Moorhead officials explore alternatives to payday loans
MOORHEAD-City and state officials gathered here Monday June 4 to discuss ways to help Moorhead residents avoid what a nonprofit calls the ‘debt trap’ of loans on salary.
Exodus Lending, which helped organize Monday’s meeting, says many area residents taking out payday loans face fees and interest rates above 200% after getting stuck in a cycle of indebtedness marked by the constant renewal of loans and the payment of interest and fees on an ongoing basis.
According to the organization, in 2016, at least 1,156 Clay County borrowers paid about $ 303,000 in interest to payday lenders, the money according to Exodus Lending could go to groceries, children’s medications and university savings accounts.
Based in the Twin Cities, Exodus Lending offers help to borrowers by refinancing existing payday loans while charging no interest or fees, said Sara Nelson-Pallmeyer, executive director of the association.
Nelson-Pallmeyer and other attendees at Monday’s workshop said people often resort to payday loans in the face of an immediate financial crisis without weighing the ultimate costs involved.
Nelson-Pallmeyer advised that before taking out a payday loan, other options be strongly considered, including borrowing from friends or relatives, working more hours and cutting expenses.
“Because that’s what they’re going to have to do to get out of the cycle; they might as well do it before they get into the cycle, if they can,” said Nelson-Pallmeyer.
“Even putting money on a credit card isn’t as bad as payday loans,” added Nelson-Pallmeyer, whose organization helps Minnesota residents by taking over payday loans and making payday loans. getting reimbursed by the people they help.
She said the organization established in 2015 has helped dozens of people, with a successful recovery rate of around 95%.
Among those who do not reimburse the organization, some have filed for bankruptcy, which Nelson-Pallmeyer says is something of a victory for the consumer.
One of the workshop participants was Dean Grier, pastor of First Lutheran Church in Audubon, Minn.
The church has taken the initiative to set up a program that offers small interest-free loans of up to $ 1,000 to people who live in the Audubon zip code or have children in the Audubon school district. -Lake Park.
The program sparked the curiosity of many at Monday’s meeting, including Pastor Sue Koesterman, executive director of Churches United for the Homeless, a homeless shelter where the meeting took place.

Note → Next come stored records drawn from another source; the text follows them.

(** X4.  On a deck of two slides or more, [deleteSlide] at an index inside
    the deck removes exactly the slide at that index and keeps the others in
    order; a selection that was inside the deck stays inside it, and unless
    the deleted slide was the selected one the same slide stays selected. *)
Theorem deleteSlide_removes_that_slide
    (r : AppState) (pre rest : list Slide) (x : Slide) :
  slides r = pre ++ x :: rest ->
  pre ++ rest <> [] ->
  0 <= currentSlideIndex r < Js.length (slides r) ->
  let index := Z.of_nat (List.length pre) in
  let after := perform r (DoDelete index) in
  slides after = pre ++ rest
  /\ 0 <= currentSlideIndex after < Js.length (slides after)
  /\ (currentSlideIndex r <> index ->
      Js.get (slides after) (currentSlideIndex after)
      = Js.get (slides r) (currentSlideIndex r)).
Proof.
  intros Hdeck Hmore Hsel. cbv zeta.
  assert (Hlen : List.length (pre ++ rest) <> 0%nat).
  { destruct (pre ++ rest); [contradiction | discriminate]. }
  assert (Htwo : (Js.length (slides r) <=? 1) = false).
  { apply Z.leb_gt. unfold Js.length. rewrite Hdeck.
    rewrite length_app in *. cbn. lia. }
  assert (Hslides : slides (perform r (DoDelete (Z.of_nat (List.length pre)))) = pre ++ rest).
  { change (perform r (DoDelete (Z.of_nat (List.length pre))))
      with (step r (EvDelete (Z.of_nat (List.length pre)))).
    rewrite deleteSlide_slides, Htwo, Hdeck.
    apply (filter_index_ne_at pre rest x 0). }
  rewrite Hslides, deleteSlide_selection, Htwo.
  unfold Js.length in *. rewrite Hdeck in *. rewrite length_app in *. cbn in Hsel.
  destruct (Z.of_nat (List.length pre) <=? currentSlideIndex r) eqn:Hge;
    [apply Z.leb_le in Hge | apply Z.leb_gt in Hge];
    (destruct (0 <? currentSlideIndex r) eqn:Hpos;
      [apply Z.ltb_lt in Hpos | apply Z.ltb_ge in Hpos]); cbn [andb].
  - conjuncts; try reflexivity; try lia.
    intros Hother.
    rewrite <- (Z2Nat.id (currentSlideIndex r - 1)) by lia.
    rewrite <- (Z2Nat.id (currentSlideIndex r)) at 2 by lia.
    rewrite !get_nat, !nth_error_app2 by lia.
    replace (Z.to_nat (currentSlideIndex r) - List.length pre)%nat
      with (S (Z.to_nat (currentSlideIndex r - 1) - List.length pre)) by lia.
    reflexivity.
  - conjuncts; try reflexivity; lia.
  - conjuncts; try reflexivity; try lia.
    intros _.
    rewrite <- (Z2Nat.id (currentSlideIndex r)) by lia.
    rewrite !get_nat, !nth_error_app1 by lia. reflexivity.
  - conjuncts; try reflexivity; try lia.
    intros _.
    rewrite <- (Z2Nat.id (currentSlideIndex r)) by lia.
    rewrite !get_nat, !nth_error_app1 by lia. reflexivity.
Qed.

Lemma deleteSlide_removes_that_slide_witness :
  slides (perform threeSlides (DoDelete 0)) = [sampleSlide "b"; illustrated]
  /\ 0 <= currentSlideIndex (perform threeSlides (DoDelete 0))
       < Js.length (slides (perform threeSlides (DoDelete 0)))
  /\ (currentSlideIndex threeSlides <> 0 ->
      Js.get (slides (perform threeSlides (DoDelete 0)))
             (currentSlideIndex (perform threeSlides (DoDelete 0)))
      = Js.get (slides threeSlides) (currentSlideIndex threeSlides)).
Proof.
  apply (deleteSlide_removes_that_slide threeSlides [] [sampleSlide "b"; illustrated]
           (sampleSlide "a")).
  - reflexivity.
  - discriminate.
  - vm_compute. split; [discriminate | reflexivity].
Defined.
Lemma CKDpriv_derivation_witness :
  is_UInt256 one /\
  @CKDpriv_buf ref one BIP32_HARD = x00 :: one ++ [x80; x00; x00; x00] /\
  @CKDpriv_buf ref one 7 = Reference.point_mul None one true ++ [x00; x00; x00; x07].
Proof.
  split; [reflexivity|]. split.
  - exact (proj1 (CKDpriv_derivation (E := ref) one five BIP32_HARD eq_refl)).
  - exact (proj1 (CKDpriv_derivation (E := ref) one five 7 eq_refl)).
Defined.

Lemma CKDpub_hardened_rejected_witness :
  Z.testbit BIP32_HARD 31 = true /\
  (@CKDpub ref G five BIP32_HARD).1.1 = G /\ (@CKDpub ref G five BIP32_HARD).2 = [].
Proof.
  split; [reflexivity|].
  apply (CKDpub_hardened_rejected (E := ref) G five BIP32_HARD). reflexivity.
Defined.

Lemma CKDpub_hardened_chain_code_witness :
  Z.testbit (BIP32_HARD + 1) 31 = true /\
  (@CKDpub ref G five (BIP32_HARD + 1)).1.2 = five.
Proof.
  split; [reflexivity|].
  apply (CKDpub_hardened_chain_code ref G five (BIP32_HARD + 1)). reflexivity.
Defined.

(** An HMAC output with [IL] above the order: both functions return the
    candidate of the index they were given. *)
Lemma CKD_invalid_candidate_returned_witness :
  let E := Reference.collab Reference.saturated in
  secp256k1_n <= parse256 (take 32 (@BRHMAC_SHA512 E five (@CKDpriv_buf E one 0))) /\
  (@CKDpriv E one five 0).1
  = (ser256 (2 ^ 256 - secp256k1_n), replicate 32 xff) /\
  (@CKDpub E G five 0).1
  = (Reference.point_enc (2 ^ 256 - secp256k1_n), replicate 32 xff).
Proof.
  intros E.
  assert (H1 : secp256k1_n
               <= parse256 (take 32 (@BRHMAC_SHA512 E five (@CKDpriv_buf E one 0))))
    by (apply Z.leb_le; vm_compute; reflexivity).
  assert (H2 : secp256k1_n <= parse256 (take 32 (@BRHMAC_SHA512 E five (G ++ ser32 0))))
    by (apply Z.leb_le; vm_compute; reflexivity).
  split; [exact H1|].
  destruct (CKD_invalid_candidate_returned (E := E) one five G 0
              eq_refl eq_refl eq_refl (or_introl H1) H2) as [Hpriv Hpub].
  split.
  - rewrite Hpriv. vm_compute. reflexivity.
  - rewrite Hpub. vm_compute. reflexivity.
Defined.

(** An HMAC output with [IL = n - 1]: from the scalar 1 [CKDpriv] returns the
    scalar 0, and from the generator [CKDpub] returns the point at
    infinity of the reference group. *)
Example CKDpriv_returns_zero_scalar :
  (@CKDpriv (Reference.collab Reference.opposite) one five 0).1.1 = UINT256_ZERO.
Proof. vm_compute. reflexivity. Qed.

Example CKDpub_returns_infinity :
  (@CKDpub (Reference.collab Reference.opposite) G five 0).1.1
  = Reference.point_enc 0.
Proof. vm_compute. reflexivity. Qed.

(** A seed of length 0 that is not null is not answered by the sentinel. *)
Lemma BRBIP32MasterPubKey_empty_seed_not_none :
  (@BRBIP32MasterPubKey ref (Some []) 0).1 <> BR_MASTER_PUBKEY_NONE.
Proof.
  intros H. apply (f_equal (fun m => head (pubKey m))) in H.
  vm_compute in H. discriminate H.
Qed.

Lemma BRBIP32MasterPubKey_null_or_empty_witness :
  @BRBIP32MasterPubKey ref None 0 = (BR_MASTER_PUBKEY_NONE, []) /\
  head (pubKey (@BRBIP32MasterPubKey ref (Some []) 0).1) = Some x02.
Proof.
  destruct (BRBIP32MasterPubKey_null_or_empty (E := ref) [] 0) as [Hnull Hempty].
  split; [exact Hnull|].
  rewrite Hempty. vm_compute. reflexivity.
Defined.

Lemma BRBIP32MasterPubKey_keeps_secrets_witness :
  ~ frame_zeroed (@BRBIP32MasterPubKey ref (Some seed16) 16).2.
Proof.
  apply (BRBIP32MasterPubKey_keeps_secrets (E := ref) seed16 16).
  intros H. apply Forall_inv in H. vm_compute in H. discriminate H.
Defined.

(** The sibling functions do clear their buffers. *)
Example CKDpriv_frame_cleared : frame_zeroed (@CKDpriv ref one five 0).2.
Proof. apply CKDpriv_frame_zeroed. Qed.

Example CKDpub_frame_cleared : frame_zeroed (@CKDpub ref G five 0).2.
Proof. apply CKDpub_frame_zeroed. Qed.

(** The stubs against the paths of the specification. *)
Example BRBIP32PrivKey_not_the_derived_key :
  @BRBIP32PrivKey UINT256_ZERO (Some seed16) 16 0 0
  <> @spec_DerivePrivateKey ref seed16 0 0.
Proof.
  intros H. apply (f_equal parse256) in H. vm_compute in H. discriminate H.
Qed.

Example BRBIP32PubKey_not_the_derived_key :
  @BRBIP32PubKey ref (@BRBIP32MasterPubKey ref (Some seed16) 16).1 0 0
  <> @secp256k1_point_mul ref None (@spec_DerivePrivateKey ref seed16 0 0) true.
Proof.
  intros H. apply (f_equal head) in H. vm_compute in H. discriminate H.
Qed.

(** In the reference group the two paths of the specification agree. *)
Example spec_paths_agree :
  @spec_DerivePublicKey ref (@BRBIP32MasterPubKey ref (Some seed16) 16).1 0 5
  = @secp256k1_point_mul ref None (@spec_DerivePrivateKey ref seed16 0 5) true.
Proof. vm_compute. reflexivity. Qed.

Example BRBIP32Serialize_probe :
  BRBIP32SerializeMasterPrivKey None 0 (Some seed16) 16 = (0, None).
Proof. reflexivity. Qed.

End Examples.

(** * Further properties of the derivation functions *)

Lemma with_uninit_ok (E : Collaborators) (u : nat -> list byte) :
  CollaboratorsOk E -> (forall n, length (u n) = n) ->
  CollaboratorsOk (Variants.with_uninit E u).
Proof.
  intros EOk Hu. split.
  - exact (point_mul_size (E := E)).
  - exact (point_add_size (E := E)).
  - exact (mod_add_spec (E := E)).
  - exact (hmac_size (E := E)).
  - exact (pubkey_size (E := E)).
  - exact Hu.
Qed.

Section Further.

Context {E : Collaborators} {EOk : CollaboratorsOk E}.

(** X1. For an index without the hardened bit [CKDpub] hashes the parent
    point followed by [ser32(i)] with the parent chain code as the HMAC
    key; the child point is [point(IL) + K] and the child chain code is
    [IR]. *)
Theorem CKDpub_derivation (K : BRPubKey) (c : UInt256) (i : Z) :
  is_BRPubKey K -> Z.testbit i 31 = false ->
  let I := BRHMAC_SHA512 c (K ++ ser32 i) in
  let IL := take 32 I in
  let IR := drop 32 I in
  (CKDpub K c i).1
  = (secp256k1_point_add (secp256k1_point_mul None IL true) K true, IR).
Proof.
  intros HK Hi I IL IR. rewrite <- hardened_testbit in Hi.
  rewrite CKDpub_result by assumption. reflexivity.
Qed.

Koesterman said that sometimes one financial crisis leads to another and then another, causing a cascade of hardship that individuals may find it difficult to escape.
“They lose the ability to think about the future,” Koesterman said.
Grier agreed and gave an example where church officials recently struggled to provide a loan to a woman who is struggling to become a nurse.
He said the woman’s application did not quite meet the criteria set for granting loans, but she did get one anyway.
“I could see her breathing again,” Grier said. “She was able to think about the future again.”
The Community Financial Services Association of America, an industry group representing many payday lenders in the United States, is aware of the image of the industry and posts information on its website highlighting the need for payday loan companies.
The information includes a 2017 Federal Reserve report that found 40% of Americans would struggle to cover an unforeseen expense of $ 400.
The report also states that more than a fifth of adults are unable to pay their monthly bills in full.
“The Federal Reserve report proves what we have known for a long time: Millions of hard-working Americans live on paychecks and struggle to close financial gaps or pay for unforeseen expenses,” said Dennis Shaul, CEO of the ‘association.
Aiming at what he called misguided attempts to regulate the industry, Shaul said the demand for low dollar credit will continue to exist even if payday loans are no longer available.
“Removing consumer access to low-value loans made through legal and approved lenders will only exacerbate the financial hardships millions of Americans face and force them to turn to non-illegal lenders. regulated operating in the shadows, ”Shaul said.
According to the association, around 12 million households use small loans each year.
Grier said the local church’s loan program, called Neighbors Lending, aims to provide a cheaper alternative by creating a pool of funds from donations from members of the First Lutheran congregation and a handful of others. churches in the area.
Members of the congregation can get their money back after the loans are paid off, but Grier said many donors seem to be okay with letting their money continue to flow in the community indefinitely.
Grier said that given the experience of Exodus Lending, they are hopeful that reimbursement rates will be high.
“We tell them, ‘Every refund you make helps the next person on the road,’ ” Grier said.